Brad Smith, the president of Microsoft Corp., is urging businesses, educational institutions, and governments to drastically expand the amount of individuals they train for new and redesigned positions addressing the climate catastrophe. The software giant claims that the lack of expertise in fields like carbon accounting, green purchasing, and supply chain management is a threat to the kind of progress required to stop global warming. The software giant has committed to removing more carbon than it emits by 2030.
In order to provide a report on what was required, the business analysed 15 firms with the Boston Consulting Group that they claimed were leading the pack in sustainability innovation.
Through its LinkedIn business, Microsoft intends to create and distribute more training materials, collaborate with NGOs and groups affiliated with the United Nations and the International Monetary Fund, and host a conference of chief sustainability officers from various corporations to exchange best practises.
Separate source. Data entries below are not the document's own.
(** C33: Unliking after a like restores the likers and the count of a post
    the user had not liked (with count/list parity). *)
Theorem post_unlike_like p t t' :
  post_parity p -> uid ∉ Post.liked_user_ids p ->
  Post.liked_user_ids (post_unlike_mem uid (post_like_mem uid p t) t') = Post.liked_user_ids p /\
  Post.like_count (post_unlike_mem uid (post_like_mem uid p t) t') = Post.like_count p.
Proof.
  intros [Hc _] Hn. unfold post_like_mem. rewrite (proj2 (py_in_false _ _) Hn). simpl.
  unfold post_unlike_mem. simpl. rewrite (proj2 (py_in_true _ _)) by set_solver. simpl.
  rewrite py_remove_app_not_in by done. split; [done|]. lia.
Qed.



End LikeSpec.

Lemma post_unlike_like_witness :
  let p := Post.mk 1 "c" "text" "u1" "alice" [] "" [] 1 0 0 ["u3"] [] "published" None None in
  post_parity p /\ ("u2" ∉ Post.liked_user_ids p) /\
  Post.liked_user_ids (post_unlike_mem "u2" (post_like_mem "u2" p (utc_now 0)) (utc_now 1)) =
    Post.liked_user_ids p /\
  Post.like_count (post_unlike_mem "u2" (post_like_mem "u2" p (utc_now 0)) (utc_now 1)) = Post.like_count p.
Proof.
  intros p. assert (Hp : post_parity p) by (split_and!; [done|repeat constructor; set_solver|done]).
  assert (Hn : "u2" ∉ Post.liked_user_ids p) by (simpl; set_solver).
  split_and!; [exact Hp|exact Hn|..]; apply (post_unlike_like "u2" p _ _ Hp Hn).
Defined.

(** ** Substring search *)

Lemma prefix_spec (s1 s2 : string) : String.prefix s1 s2 = true <-> exists suf, s2 = (s1 ++ suf)%string.
Proof.
  revert s2. induction s1 as [|a s1 IH]; intros [|b s2]; simpl.
  - split; [by exists EmptyString|done].
  - split; [by exists (String b s2)|done].
  - split; [done|by intros [? ?]].
  - destruct (Ascii.ascii_dec a b) as [->|Hne].
    + rewrite IH. split; intros [suf Hs]; exists suf; [by rewrite Hs|by injection Hs].
    + split; [done|]. intros [suf Hs]. by injection Hs.
Qed.

(** The substring test of [search_posts] is Python's [in] on strings:
    [str_contains q s] holds exactly when [s] is some [pre ++ q ++ suf]. *)
Theorem str_contains_spec (q s : string) :
  str_contains q s = true <-> exists pre suf, s = (pre ++ q ++ suf)%string.
Proof.
  induction s as [|c s IH].
  - destruct q; simpl; split.
    + intros _. by exists EmptyString, EmptyString.
    + done.
    + done.
    + intros [[|? ?] [suf Hs]]; discriminate.
  - change (str_contains q (String c s)) with (String.prefix q (String c s) || str_contains q s).
    rewrite orb_true_iff, prefix_spec, IH. split.
    + intros [[suf ->]|[pre [suf ->]]]; [by exists EmptyString, suf|by exists (String c pre), suf].
    + intros [[|c' pre] [suf Hs]]; [left; by exists suf|right].
      injection Hs as -> ->. by exists pre, suf.
Qed.

(** ** The self-healing reload of [get_posts_list] *)

(** [force_reinitialize] is [initialize] with the flag lowered first. *)
Lemma force_reinitialize_run w :
  force_reinitialize w = initialize (set_fm_initialized false w).
Proof.
  unfold force_reinitialize, py_try. rewrite bind_run. simpl.
  pose proof (initialize_outcome (set_fm_initialized false w)) as H.
  by destruct (initialize (set_fm_initialized false w)) as [[]]; simpl in *.
Qed.

(** C27: When the cache holds no published post, [get_posts_list] reloads
    the whole cache from storage: the comments it leaves cached are
    exactly those a fresh [initialize] loads, so any comment created since
    the last flush is dropped (and its post's count with it). *)
Theorem get_posts_list_self_heal uid st page ps w :
  fm_initialized w = true -> published (dict_values (posts_dict w)) = [] ->
  comments_dict (get_posts_list uid st page ps w).2 =
    comments_dict (initialize (set_fm_initialized false w)).2.
Proof.
  intros Hf Hp. unfold get_posts_list. rewrite guarded_run by done.
  unfold py_try, published_posts. rewrite bind_run. run_monad. rewrite Hp. simpl.
  rewrite force_reinitialize_run.
  destruct (initialize (set_fm_initialized false w)) as [[] w'] eqn:E; simpl;
    unfold list_page; destruct (page_bounds page ps);
    unfold db_find_one_user, db_call; run_monad; by destruct (db_faults (db w')) as [|[] ?].
Qed.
Today in Lisbon at the Web Summit conference, Smith will talk about the initiative. He discussed the workforce requirements for combating climate change in his interview with Bloomberg Green. Editing and brevity were applied to the interview.
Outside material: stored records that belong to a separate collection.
(** The in-memory updates keep the creator. *)
Lemma post_like_mem_creator uid p t :
  Post.creator_user_id (post_like_mem uid p t) = Post.creator_user_id p.
Proof. unfold post_like_mem. by case_match. Qed.
Lemma post_unlike_mem_creator uid p t :
  Post.creator_user_id (post_unlike_mem uid p t) = Post.creator_user_id p.
Proof. unfold post_unlike_mem. by case_match. Qed.
Lemma comment_like_mem_commenter uid c :
  Comment.commenter_user_id (comment_like_mem uid c) = Comment.commenter_user_id c.
Proof. unfold comment_like_mem. by case_match. Qed.
Lemma comment_unlike_mem_commenter uid c :
  Comment.commenter_user_id (comment_unlike_mem uid c) = Comment.commenter_user_id c.
Proof. unfold comment_unlike_mem. by case_match. Qed.

Create Rewrite HintDb ids.
#[export] Hint Rewrite post_like_mem_creator post_unlike_mem_creator comment_like_mem_commenter
  comment_unlike_mem_commenter : ids.

(** Turn the lookups a forward run leaves into typing facts. *)
Ltac typed_facts :=
  repeat match goal with
  | H : dict_get _ (?proj (?set _ _)) = Some _ |- _ =>
      progress cbn [posts_dict comments_dict users set_posts_dict set_comments_dict set_users
        set_post_seq set_comment_seq set_fm_initialized set_db] in H
  | H : dict_get ?k (posts_dict _) = Some ?p, HT : Typed ?w |- _ =>
      pose proof (Typed_posts_get w k p HT H); clear H
  | H : dict_get ?k (comments_dict _) = Some ?c, HT : Typed ?w |- _ =>
      pose proof (Typed_comments_get w k c HT H); clear H
  | H : dict_get ?k (users _) = Some ?u, HT : Typed ?w |- _ =>
      pose proof (Typed_users_get w k u HT H); clear H
  end.

(** Close a goal about the typing of a state built by setters. *)
Ltac typed_step :=
  first
    [ match goal with |- _ /\ _ => split end
    | match goal with
      | |- Typed _ =>
          first [ apply Typed_posts_set | apply Typed_comments_set | apply Typed_set_users
                | apply Typed_db_posts_set | apply Typed_db_comments_set
                | apply Typed_db_after | apply Typed_set_post_seq | apply Typed_set_comment_seq
                | apply Typed_set_fm | apply Typed_set_db_users | apply Typed_set_db_faults
                | apply Typed_clear_posts | apply Typed_clear_comments ]
      | |- dict_Forall _ (dict_set _ _ _) => apply dict_Forall_set
      | |- dict_Forall _ [] => apply dict_Forall_nil
      | |- dict_Forall _ (users _) => apply typed_users
      | |- dict_Forall _ (db_posts (db _)) => apply typed_db_posts
      | |- dict_Forall _ (db_comments (db _)) => apply typed_db_comments
      | |- doc_int_str _ => progress simpl
      end
    | progress (autorewrite with world in * )
    | progress typed_facts
    | progress case_match
    | assumption
    | match goal with |- int_str _ => progress (simpl; autorewrite with ids) end
    | solve [eauto with typed] ].
Ltac solve_typed := repeat typed_step.

(** ** The sequencers and the cache *)

Lemma post_initialize_counter_typed : triple Typed post_initialize_counter (fun _ => Typed) Typed.
Proof.
  unfold post_initialize_counter, seq_initialize_counter, seq_seed, db_find_max_post_id, now_ms.
  symex; [done|]. eapply triple_try with (R1 := Typed); [|intros]; symex; solve_typed.
Qed.

Lemma comment_initialize_counter_typed : triple Typed comment_initialize_counter (fun _ => Typed) Typed.
Proof.
  unfold comment_initialize_counter, seq_initialize_counter, seq_seed, db_find_max_comment_id, now_ms.
  symex; [done|]. eapply triple_try with (R1 := Typed); [|intros]; symex; solve_typed.
Qed.
(** X4: How the records are split into periods does not matter, only the order
    in which they are scanned: two lists of per-period results with the same
    concatenation give the same mapping.  In particular an empty result, as
    a failed period gives, is as good as no period. *)
Theorem only_scan_order_matters
    (exclude_repo excludeRepositories : list string)
    (size_weight count_weight : nat)
    (colls1 colls2 : list (list ContributionsByRepository)) :
  concat colls1 = concat colls2 →
  dedup colls1 = dedup colls2
  ∧ processCollections exclude_repo excludeRepositories size_weight
      count_weight colls1
    = processCollections exclude_repo excludeRepositories size_weight
        count_weight colls2.
Proof.
  intros Hsame.
  assert (dedup colls1 = dedup colls2) as Hd.
  { unfold dedup. rewrite !dedupFrom_concat, Hsame. reflexivity. }
  split; [exact Hd|]. unfold processCollections. rewrite Hd. reflexivity.
Qed.

Lemma only_scan_order_matters_witness :
  concat ([] :: overlappingPeriods) = concat [concat overlappingPeriods]
  ∧ dedup ([] :: overlappingPeriods) = dedup [concat overlappingPeriods].
Proof.
  assert (concat ([] :: overlappingPeriods) = concat [concat overlappingPeriods])
    as Hsame by reflexivity.
  split; [exact Hsame|].
  apply (only_scan_order_matters [] [] 1 0 _ _ Hsame).
Defined.

(** X5: Records scanned earlier take priority: the repository kept for a key
    over two runs of periods is the one the first run keeps, and the one of
    the second run only when the first run has none for that key. *)
Theorem earlier_periods_take_priority
    (colls1 colls2 : list (list ContributionsByRepository)) (key : string) :
  OMap.get (dedup (colls1 ++ colls2)%list) key
  = match OMap.get (dedup colls1) key with
    | Some repo => Some repo
    | None => OMap.get (dedup colls2) key
    end.
Proof. rewrite !dedup_get, candidates_app. apply get_app. Qed.

(** X6: Within one response the commit contributions are scanned before the
    pull-request contributions and these before the issue contributions:
    for a key that several of them carry, the repository kept is the one of
    the first of the three lists that has it with language edges. *)
Theorem commits_before_pulls_before_issues
    (contrib : ContributionsCollection) (key : string) :
  OMap.get (dedup [allContributions contrib]) key
  = match OMap.get (dedup [commitContributionsByRepository contrib]) key with
    | Some repo => Some repo
    | None =>
        match OMap.get (dedup [pullRequestContributionsByRepository contrib])
                       key with
        | Some repo => Some repo
        | None => OMap.get (dedup [issueContributionsByRepository contrib]) key
        end
    end.
Proof.
  rewrite !dedup_get. unfold candidates, allContributions.
  cbn [concat]. rewrite !app_nil_r, !omap_app, !get_app. reflexivity.
Qed.

(** X7: Scanning further periods changes nothing when the key of each of their
    insertable records is already in the map; scanning the same periods a
    second time is such a case. *)
Theorem known_keys_change_nothing
    (colls more : list (list ContributionsByRepository)) :
  Forall (fun c => c.1 ∈ OMap.keys (dedup colls)) (candidates more) →
  dedup (colls ++ more)%list = dedup colls.
Proof.
  intros Hknown. rewrite !dedup_candidates, candidates_app, foldl_app.
  rewrite <- dedup_candidates. apply insertFirst_known, Hknown.
Qed.

Lemma known_keys_change_nothing_witness :
  Forall (fun c => c.1 ∈ OMap.keys (dedup overlappingPeriods))
         (candidates overlappingPeriods)
  ∧ dedup (overlappingPeriods ++ overlappingPeriods)%list
    = dedup overlappingPeriods.
Proof.
  assert (Forall (fun c => c.1 ∈ OMap.keys (dedup overlappingPeriods))
                 (candidates overlappingPeriods)) as Hknown.
  { repeat constructor. }
  split; [exact Hknown|].
  apply (known_keys_change_nothing overlappingPeriods overlappingPeriods Hknown).
Defined.

(** X8: Every entry of the map of repositories is filed under the non-empty key
    [nameWithOwner || name] of its repository, and the repository has at
    least one language edge. *)
Theorem repoMap_entries_are_well_formed
    (allCollections : list (list ContributionsByRepository)) :
  Forall (fun kr => kr.1 = repoKey kr.2
                    ∧ kr.1 ≠ ""
                    ∧ ∃ edge edges, repo_languages kr.2 = Some (edge :: edges))
         (dedup allCollections).
Proof.
  apply Forall_forall. intros [key repo] Hin. cbn [fst snd].
  apply dedup_elem_candidate in Hin as (item & _ & Hc).
  apply candidate_has_edges in Hc as (Hedges & Hkey & Htruthy).
  split; [exact Hkey|]. split.
  - intros ->. discriminate.
  - unfold hasLanguageEdges in Hedges.
    destruct (repo_languages repo) as [[|edge edges]|]; try discriminate. eauto.
Qed.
Around 3,900 businesses from all across the world have made climate promises. But as a top technology provider to these businesses, we're discovering that we all now need to figure out how to translate these commitments into advancement. It's simpler to say than to do.
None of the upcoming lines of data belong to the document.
(** * statcont: continuum estimators over a windowed flux histogram

    A shallow embedding of [statcont/cont_finding.py].

    Conventions of the embedding.
    - A NumPy float is an exact rational ([Q]): [cont_histo] and the
      estimators compute without the rounding of IEEE doubles.  A
      statement that needs the absence of rounding carries it as a
      hypothesis on the values the run computes (the bin count of line
      275, three bins or more selected at line 298, bin centres that do
      not coincide), so that it reads the same on a run in double
      precision.  Module [Doubles] evaluates lines 275-305 with every
      operation rounded to binary64, for the inputs on which rounding
      changes the path that [cont_histo] takes.  Where the source can
      produce NaN (an empty reduction, [0.0/0.0]) the value is an
      [option Q] with [None] for NaN, and a comparison against NaN is
      [false] as in NumPy.
    - A Python exception is the [Raise] case of [result]; the functions
      are written in the error monad, one bind per source statement that
      can raise.
    - An index is a [Z] (NumPy [int64], Python [int]): negative indices
      wrap around as they do in Python.
    - The NumPy, SciPy and Astropy primitives are not part of the
      repository.  [np.histogram], [np.percentile], [np.median],
      [np.mean], [np.where], [np.amax], [np.amin] are written out from
      their documented behaviour, in exact arithmetic; [np.std],
      [sigma_clip] and [leastsq] stay abstract, as the fields of the
      class [Primitives], and [c_Gaussian] records the calls it makes
      of [leastsq]. *)

From Stdlib Require Import List ZArith QArith Qround Qminmax Qabs Lia Lqa Bool Arith Sorted.
Import ListNotations.
Open Scope Q_scope.
(** * AI Stock Insights backend: [main.py] embedded and checked against its specification

    The development follows the layout of [main.py]:

    - [PyRuntime]: the Python built-ins the module relies on (exceptions,
      [str] methods, [float] arithmetic, [float()], [round], fixed-point
      formatting, [sum], [max], [min], negative indexing and slices);
    - the CSV fetcher and parser, [fetch_historical_prices];
    - the heuristic analyzer, [generate_ai_insights];
    - the HTTP handlers, including the favorites listing.

    Python [float]s are IEEE 754 binary64 numbers and are modelled by Rocq's
    primitive [float]s; text is modelled by [string] (sequences of 8-bit
    characters; the models of the [str] methods are those of ASCII text). *)

From Stdlib Require Import ZArith List String Ascii Floats Lia Bool DecimalString.
From stdpp Require Import gmap strings.

Set Warnings "-inexact-float".
Local Open Scope string_scope.

(** ** Exceptions and results *)

Module PyRuntime.

(** The exceptions that can leave the functions of [main.py]. *)
Inductive PyError : Type :=
  | HTTPException (status_code : Z) (detail : string)
  | ZeroDivisionError
  | ValueError
  | KeyError (key : string)
  | IndexError
  | RequestException
  | StoreError.

Inductive Result (A : Type) : Type :=
  | Ok (a : A)
  | Raise (e : PyError).
Arguments Ok {A} a.
Arguments Raise {A} e.

#[global] Instance result_ret : MRet Result := fun A a => Ok a.
#[global] Instance result_bind : MBind Result := fun A B k c =>
  match c with
  | Ok a => k a
  | Raise e => Raise e
  end.

Definition is_ok {A} (c : Result A) : bool :=
  match c with Ok _ => true | Raise _ => false end.

(** ** [str] methods *)

Definition code (c : ascii) : nat := nat_of_ascii c.

Definition in_range (lo hi : nat) (c : ascii) : bool :=
  (lo <=? code c)%nat && (code c <=? hi)%nat.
It requires a genuine revolution in various corporate procedures and the centralization of digital technology. But at its core, everything depends on developing a highly skilled workforce.
Microsoft offers software that allows businesses to monitor their environmental effect. However, Smith emphasised that businesses need more than technology to combat global warming while also revealing plans to create green educational materials that will be available on Microsoft-owned LinkedIn.
According to a report released on Wednesday by Microsoft and the Boston Consulting Group, 68% of corporate environmental executives were recruited from within and frequently included team members without degrees in sustainability. The main sources of the findings were surveys and interviews with Microsoft and eight other sizable businesses in industries including consumer goods and finance.